▶ **Task statement**: Below are the entries; give again exactly the lines from the one mentioning "match normalizedResult request with" through the one mentioning "destruct (actionSummary n", inclusive.
START Data excerpts
(* ===== verification/Offline.v ===== *)
(** * Replay bundles, adaptive plans and solution assessments (internal/replay, internal/adaptive, internal/solution)

    Packages that work on a finished investigation, or on the templates of a
    further one, without the cluster. *)

From Stdlib Require Import ZArith Lia Floats.SpecFloat.
From stdpp Require Import base list strings gmap.
From S2P Require Import Prelude GoStrings Utf8 Float64 Api InvestigationApi Digest.

(** ** Replay bundles *)

Definition BundleSchemaVersion : string := "fluxseer-rca-replay-bundle-v1".

Record BundleSource := mkBundleSource {
  bs_APIVersion : string;
  bs_Kind : string;
  bs_Namespace : string;
  bs_Name : string;
  bs_UID : string;
  bs_Generation : Z;
  bs_CreatedAt : time
}.

Record BundleStatus := mkBundleStatus {
  bst_Phase : string;
  bst_Outcome : string;
  bst_Failure : option InvestigationFailure;
  bst_Verdict : option RCAVerdict;
  bst_Claims : list RCAClaim;
  bst_MissingEvidence : list RCAMissingEvidence;
  bst_Degradation : option RCADegradation;
  bst_Execution : option RCAExecution;
  bst_EvidenceRefs : list EvidenceRef;
  bst_Lineage : option InvestigationLineage;
  bst_LinkedRiskSignalRef : option NamespacedObjectReference
}.

Record Bundle := mkBundle {
  bn_SchemaVersion : string;
  bn_Source : BundleSource;
  bn_Spec : InvestigationRequestSpec;
  bn_Status : BundleStatus;
  bn_Identity : string
}.

(** [json.Marshal] of a bundle. *)
Class BundleJSON := { marshal_bundle : Bundle -> result string }.

Section Replay.
Context {D : DigestPrims} {J : BundleJSON}.

Definition with_identity (identity : string) (b : Bundle) : Bundle :=
  mkBundle (bn_SchemaVersion b) (bn_Source b) (bn_Spec b) (bn_Status b) identity.

Definition BundleDigest (b : Bundle) : result string :=
  data <-! rmap_err (wrapf "marshal replay bundle") (marshal_bundle (with_identity "" b));
  Ok ("sha256:" +:+ sha256_hex data).

Definition apiVersion : string := "fluxseer-rca.aiops.platform/v1alpha1".

Definition bundle_of (request : InvestigationRequest) : Bundle :=
  let m := ir_Meta request in
  let st := ir_Status request in
  mkBundle BundleSchemaVersion
    (mkBundleSource apiVersion "InvestigationRequest" (om_Namespace m) (om_Name m) (om_UID m) (om_Generation m)
       (ir_CreationTimestamp request))
    (ir_Spec request)
    (mkBundleStatus (ir_Phase request) (ist_Outcome st) (ist_Failure st) (ist_Verdict st) (ist_Claims st)
       (ist_MissingEvidence st) (ist_Degradation st) (ist_Execution st) (ist_EvidenceRefs st) (ist_Lineage st)
       (ist_LinkedRiskSignalRef st))
    "".

Definition Export (request : option InvestigationRequest) : result Bundle :=
  match request with
  | None => Err (errorf "investigation request is nil")
  | Some request =>
      if (ir_Phase request != PhaseCompleted) && (ir_Phase request != PhaseFailed) then
        Err (errorf ("investigation request " +:+ om_Namespace (ir_Meta request) +:+ "/" +:+ om_Name (ir_Meta request)
          +:+ " is not terminal: phase=" +:+ ir_Phase request))
      else
        digest <-! BundleDigest (bundle_of request);
        Ok (with_identity digest (bundle_of request))
  end.
End Replay.

Record Evaluation := mkEvaluation { evl_Passed : bool; evl_Differences : list string }.

(** [reflect.DeepEqual] of two float64: as numbers, so that no NaN equals itself. *)
Definition float_deep_eq (a b : float64) : bool := SFeqb a b.

Definition verdictOutcome (v : option RCAVerdict) : string := match v with Some v => vd_Outcome v | None => "" end.
Definition verdictRootCauseType (v : option RCAVerdict) : string := match v with Some v => vd_RootCauseType v | None => "" end.
Definition verdictConfidence (v : option RCAVerdict) : float64 := match v with Some v => vd_Confidence v | None => float_zero end.
Definition claimSignatures (claims : list RCAClaim) : list (string * string * list string) :=
  map (fun c => (rc_Statement c, rc_Verification c, rc_EvidenceRefs c)) claims.

Definition compareField (out : Evaluation) (field : string) (equal : bool) : Evaluation :=
  if equal then out else mkEvaluation false (evl_Differences out ++ [field]).

Definition Compare (expected actual : Bundle) : Evaluation :=
  let e := bn_Status expected in
  let a := bn_Status actual in
  let out := mkEvaluation true [] in
  let out := compareField out "status.outcome" (bst_Outcome e == bst_Outcome a) in
  let out := compareField out "status.verdict.outcome" (verdictOutcome (bst_Verdict e) == verdictOutcome (bst_Verdict a)) in
  let out := compareField out "status.verdict.rootCauseType"
               (verdictRootCauseType (bst_Verdict e) == verdictRootCauseType (bst_Verdict a)) in
  let out := compareField out "status.verdict.confidence"
               (float_deep_eq (verdictConfidence (bst_Verdict e)) (verdictConfidence (bst_Verdict a))) in
  let out := compareField out "status.claims" (bool_decide (claimSignatures (bst_Claims e) = claimSignatures (bst_Claims a))) in
  compareField out "status.missingEvidence" (bool_decide (bst_MissingEvidence e = bst_MissingEvidence a)).

(** ** Adaptive plans *)

Record AdaptiveConfig := mkAdaptiveConfig {
  ad_Enabled : bool;
  ad_AllowedTemplates : list string;
  ad_MaxSteps : Z;
  ad_MaxQueries : Z
}.
Record AdaptiveStep := mkAdaptiveStep { ads_ID : string; ads_QueryTemplate : string; ads_Reason : string }.
Record AdaptiveIssue := mkAdaptiveIssue { adi_Reason : string; adi_Message : string }.
Record AdaptivePlan := mkAdaptivePlan {
  adp_Enabled : bool;
  adp_Steps : list AdaptiveStep;
  adp_Issue : option AdaptiveIssue
}.

Definition refusedPlan (reason message : string) : AdaptivePlan := mkAdaptivePlan true [] (Some (mkAdaptiveIssue reason message)).

Definition adaptiveLimit (config : AdaptiveConfig) : Z :=
  if (ad_MaxSteps config <=? 0) || ((0 <? ad_MaxQueries config) && (ad_MaxQueries config <? ad_MaxSteps config))
  then ad_MaxQueries config else ad_MaxSteps config.

Section Adaptive.
Context {U : UnicodeTables}.

(** The loop over the desired templates, the steps so far in front. *)
Fixpoint planTemplates (allowed : list string) (limit : Z) (reason : string) (steps : list AdaptiveStep)
    (desired : list string) : AdaptivePlan :=
  match desired with
  | [] => mkAdaptivePlan true steps None
  | template :: desired =>
      let template := trim_space template in
      if template == "" then planTemplates allowed limit reason steps desired
      else if negb (mem_str template allowed) then
        refusedPlan "TemplateNotAllowed" ("adaptive query template " +:+ quote template +:+ " is not allowlisted")
      else
        let steps := steps ++ [mkAdaptiveStep ("adaptive-step-" +:+ pad 3 (Z.of_nat (length steps) + 1)) template (trim_space reason)] in
        if limit <=? Z.of_nat (length steps) then mkAdaptivePlan true steps None
        else planTemplates allowed limit reason steps desired
  end.

Definition allowedTemplates (config : AdaptiveConfig) : list string :=
  List.filter (fun name => name != "") (map trim_space (ad_AllowedTemplates config)).

Definition PlanSteps (config : AdaptiveConfig) (desired : list string) (reason : string) : AdaptivePlan :=
  if negb (ad_Enabled config) then mkAdaptivePlan false [] None
  else if bool_decide (allowedTemplates config = []) then
    refusedPlan "NoAllowedTemplates" "adaptive investigation requires explicit allowed templates"
  else if adaptiveLimit config <=? 0 then
    refusedPlan "BudgetExhausted" "adaptive investigation query budget is exhausted"
  else planTemplates (allowedTemplates config) (adaptiveLimit config) reason [] desired.
End Adaptive.

(** ** Solution assessments *)

Definition AssessmentSchemaVersion : string := "fluxseer-rca-solution-assessment-v1".
Definition SolutionSupported : string := "Supported".
Definition SolutionUnverified : string := "Unverified".

Record Candidate := mkCandidate {
  cn_ID : string;
  cn_Summary : string;
  cn_ActionType : string;
  cn_Risk : string;
  cn_BlastRadius : string;
  cn_Prerequisites : list string;
  cn_RollbackNotes : list string;
  cn_EvidenceRefs : list string;
  cn_Verification : string;
  cn_ApprovalRequired : bool;
  cn_ExecutionAuthorized : bool
}.
Record Assessment := mkAssessment {
  asm_SchemaVersion : string;
  asm_Namespace : string;
  asm_Name : string;
  asm_Candidates : list Candidate
}.

Section Assess.
Context {U : UnicodeTables}.

Definition supportedEvidenceRefs (claims : list RCAClaim) : list string :=
  dedup_first (List.filter (fun ref => ref != "") (map trim_space
    (flat_map rc_EvidenceRefs (List.filter (fun claim => equal_fold (rc_Verification claim) SolutionSupported) claims)))).

Definition normalizedResult (request : InvestigationRequest) : option RCANormalizedResult :=
  execution ← ist_Execution (ir_Status request);
  result ← rx_ProviderResult execution;
  prs_NormalizedResult result.

Definition actionSummary (normalized : RCANormalizedResult) : string :=
  let summary := trim_space (nr_ActionDescription normalized) in
  if summary == "" then trim_space (nr_ActionType normalized) else summary.

Definition Assess (request : option InvestigationRequest) : Assessment :=
  match request with
  | None => mkAssessment AssessmentSchemaVersion "" "" []
  | Some request =>
      let candidates :=
        match normalizedResult request with
        | None => []
        | Some normalized =>
            if actionSummary normalized == "" then []
            else
              let refs := supportedEvidenceRefs (ist_Claims (ir_Status request)) in
              [mkCandidate "solution-001" (actionSummary normalized) (trim_space (nr_ActionType normalized)) "Unknown" "Unknown"
                 ["human review"] (nr_RollbackPlan normalized) refs
                 (if bool_decide (refs = []) then SolutionUnverified else SolutionSupported) true false]
        end in
      mkAssessment AssessmentSchemaVersion (om_Namespace (ir_Meta request)) (om_Name (ir_Meta request)) candidates
  end.

(** Whatever the investigation found, a solution is never authorised for execution and
    always wants an approval; it is called supported exactly when a claim verified as
    supported cites evidence. *)
Theorem assessment_never_authorises (request : InvestigationRequest) c :
  c ∈ asm_Candidates (Assess (Some request)) ->
  cn_ExecutionAuthorized c = false /\ cn_ApprovalRequired c = true /\ cn_Summary c <> "" /\
  (cn_Verification c = SolutionSupported <->
   exists claim ref, claim ∈ ist_Claims (ir_Status request) /\
     equal_fold (rc_Verification claim) SolutionSupported = true /\ ref ∈ rc_EvidenceRefs claim /\ trim_space ref <> "").
Proof.
  cbn [Assess asm_Candidates]. destruct (normalizedResult request) as [n|]; [|by intros ?%elem_of_nil].
  destruct (actionSummary n == "") eqn:Hs; [by intros ?%elem_of_nil|]. apply String.eqb_neq in Hs.
  intros ->%list_elem_of_singleton. cbn. split_and!; [done..|].
  set (refs := supportedEvidenceRefs _).
  assert (refs <> [] <-> exists claim ref, claim ∈ ist_Claims (ir_Status request) /\
    equal_fold (rc_Verification claim) SolutionSupported = true /\ ref ∈ rc_EvidenceRefs claim /\ trim_space ref <> "") as <-.
  { assert (refs <> [] <-> exists x, x ∈ refs) as ->.
    { destruct refs as [|x refs]; split; [done|by intros [x ?%elem_of_nil]|exists x; apply list_elem_of_here|done]. }
    subst refs. unfold supportedEvidenceRefs. setoid_rewrite dedup_first_elem. setoid_rewrite list_filter_elem.
    setoid_rewrite list_elem_of_fmap. setoid_rewrite list_elem_of_In. setoid_rewrite in_flat_map.
    setoid_rewrite <- list_elem_of_In. setoid_rewrite list_filter_elem. setoid_rewrite negb_true_iff.
    setoid_rewrite String.eqb_neq. naive_solver. }
  case_bool_decide; split; done.
Qed.
End Assess.

(** ** What the plans and bundles promise *)

(** A plan of steps: each is of an allowed template, they are numbered from one, and there
    are no more than the limit. *)
Definition plan_ok (allowed : list string) (limit : Z) (p : AdaptivePlan) : Prop :=
  match adp_Issue p with
  | Some _ => adp_Steps p = []
  | None =>
      Z.of_nat (length (adp_Steps p)) <= limit /\
      forall i s, adp_Steps p !! i = Some s ->
        ads_QueryTemplate s ∈ allowed /\ ads_ID s = "adaptive-step-" +:+ pad 3 (Z.of_nat i + 1)
  end.

Lemma planTemplates_ok `{UnicodeTables} allowed limit reason steps desired :
  plan_ok allowed limit (mkAdaptivePlan true steps None) -> Z.of_nat (length steps) < limit ->
  plan_ok allowed limit (planTemplates allowed limit reason steps desired).
Proof.
  revert steps. induction desired as [|template desired IH]; intros steps Hs Hl; [done|]. cbn [planTemplates].
  destruct (_ == _); [by apply IH|]. destruct (mem_str _ allowed) eqn:Hm; [|done]. cbn [negb].
  apply mem_str_spec in Hm. set (step := mkAdaptiveStep _ _ _).
  assert (plan_ok allowed limit (mkAdaptivePlan true (steps ++ [step]) None)) as Hs'.
  { destruct Hs as [_ Hs]. split; cbn [adp_Steps] in *; [rewrite length_app; cbn; lia|]. intros i s.
    rewrite lookup_app_Some. intros [?|[Hi Hx]]; [by apply Hs|]. apply list_lookup_singleton_Some in Hx as [Hi0 <-].
    split; [done|]. cbn. by replace i with (length steps) by lia. }
  destruct (Z.leb_spec limit (Z.of_nat (length (steps ++ [step])))); [done|]. by apply IH.
Qed.

Theorem plan_steps_ok `{UnicodeTables} config desired reason :
  plan_ok (allowedTemplates config) (Z.max 0 (adaptiveLimit config)) (PlanSteps config desired reason) /\
  (0 < ad_MaxQueries config -> adaptiveLimit config <= ad_MaxQueries config) /\
  (0 < ad_MaxSteps config -> adaptiveLimit config <= ad_MaxSteps config).
Proof.
  split.
  - unfold PlanSteps. destruct (ad_Enabled config); [|split; [cbn; lia|by intros i s]]. cbn [negb].
    case_bool_decide; [done|]. destruct (Z.leb_spec (adaptiveLimit config) 0) as [|Hl]; [done|].
    rewrite Z.max_r by lia. apply planTemplates_ok; [|cbn; lia]. split; [cbn; lia|by intros i s].
  - unfold adaptiveLimit. destruct (Z.leb_spec (ad_MaxSteps config) 0), (Z.ltb_spec 0 (ad_MaxQueries config)),
      (Z.ltb_spec (ad_MaxQueries config) (ad_MaxSteps config)); cbn; lia.
Qed.

(** An exported bundle is of a finished request, and its identity is the digest of itself. *)
Theorem exported_identity `{DigestPrims} `{BundleJSON} request b :
  Export (Some request) = Ok b ->
  (ir_Phase request = PhaseCompleted \/ ir_Phase request = PhaseFailed) /\
  BundleDigest b = Ok (bn_Identity b) /\ with_identity "" b = bundle_of request.
Proof.
  unfold Export. destruct (_ && _) eqn:Hp; [done|]. intros (digest & Hd & [= <-])%rbind_Ok. split; [|done].
  apply andb_false_iff in Hp as [Hp|Hp]; apply negb_false_iff, String.eqb_eq in Hp; auto.
Qed.

Lemma compareField_passed out field equal :
  evl_Passed (compareField out field equal) = evl_Passed out && equal.
Proof. unfold compareField. destruct equal; [by rewrite andb_true_r|by rewrite andb_false_r]. Qed.

(** A replay passes exactly when it differs in none of the six fields. *)
Theorem compare_passes expected actual :
  let e := bn_Status expected in let a := bn_Status actual in
  evl_Passed (Compare expected actual) = true <->
  bst_Outcome e = bst_Outcome a /\ verdictOutcome (bst_Verdict e) = verdictOutcome (bst_Verdict a) /\
  verdictRootCauseType (bst_Verdict e) = verdictRootCauseType (bst_Verdict a) /\
  float_deep_eq (verdictConfidence (bst_Verdict e)) (verdictConfidence (bst_Verdict a)) = true /\
  claimSignatures (bst_Claims e) = claimSignatures (bst_Claims a) /\ bst_MissingEvidence e = bst_MissingEvidence a.
Proof.
  intros e a. unfold Compare. fold e. fold a. rewrite !compareField_passed. cbn [evl_Passed andb].
  rewrite !andb_true_iff, !bool_decide_eq_true, !String.eqb_eq. tauto.
Qed.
END Data excerpts
▶ **Answer box**:
        match normalizedResult request with
        | None => []
        | Some normalized =>
            if actionSummary normalized == "" then []
            else
              let refs := supportedEvidenceRefs (ist_Claims (ir_Status request)) in
              [mkCandidate "solution-001" (actionSummary normalized) (trim_space (nr_ActionType normalized)) "Unknown" "Unknown"
                 ["human review"] (nr_RollbackPlan normalized) refs
                 (if bool_decide (refs = []) then SolutionUnverified else SolutionSupported) true false]
        end in
      mkAssessment AssessmentSchemaVersion (om_Namespace (ir_Meta request)) (om_Name (ir_Meta request)) candidates
  end.

(** Whatever the investigation found, a solution is never authorised for execution and
    always wants an approval; it is called supported exactly when a claim verified as
    supported cites evidence. *)
Theorem assessment_never_authorises (request : InvestigationRequest) c :
  c ∈ asm_Candidates (Assess (Some request)) ->
  cn_ExecutionAuthorized c = false /\ cn_ApprovalRequired c = true /\ cn_Summary c <> "" /\
  (cn_Verification c = SolutionSupported <->
   exists claim ref, claim ∈ ist_Claims (ir_Status request) /\
     equal_fold (rc_Verification claim) SolutionSupported = true /\ ref ∈ rc_EvidenceRefs claim /\ trim_space ref <> "").
Proof.
  cbn [Assess asm_Candidates]. destruct (normalizedResult request) as [n|]; [|by intros ?%elem_of_nil].
  destruct (actionSummary n == "") eqn:Hs; [by intros ?%elem_of_nil|]. apply String.eqb_neq in Hs.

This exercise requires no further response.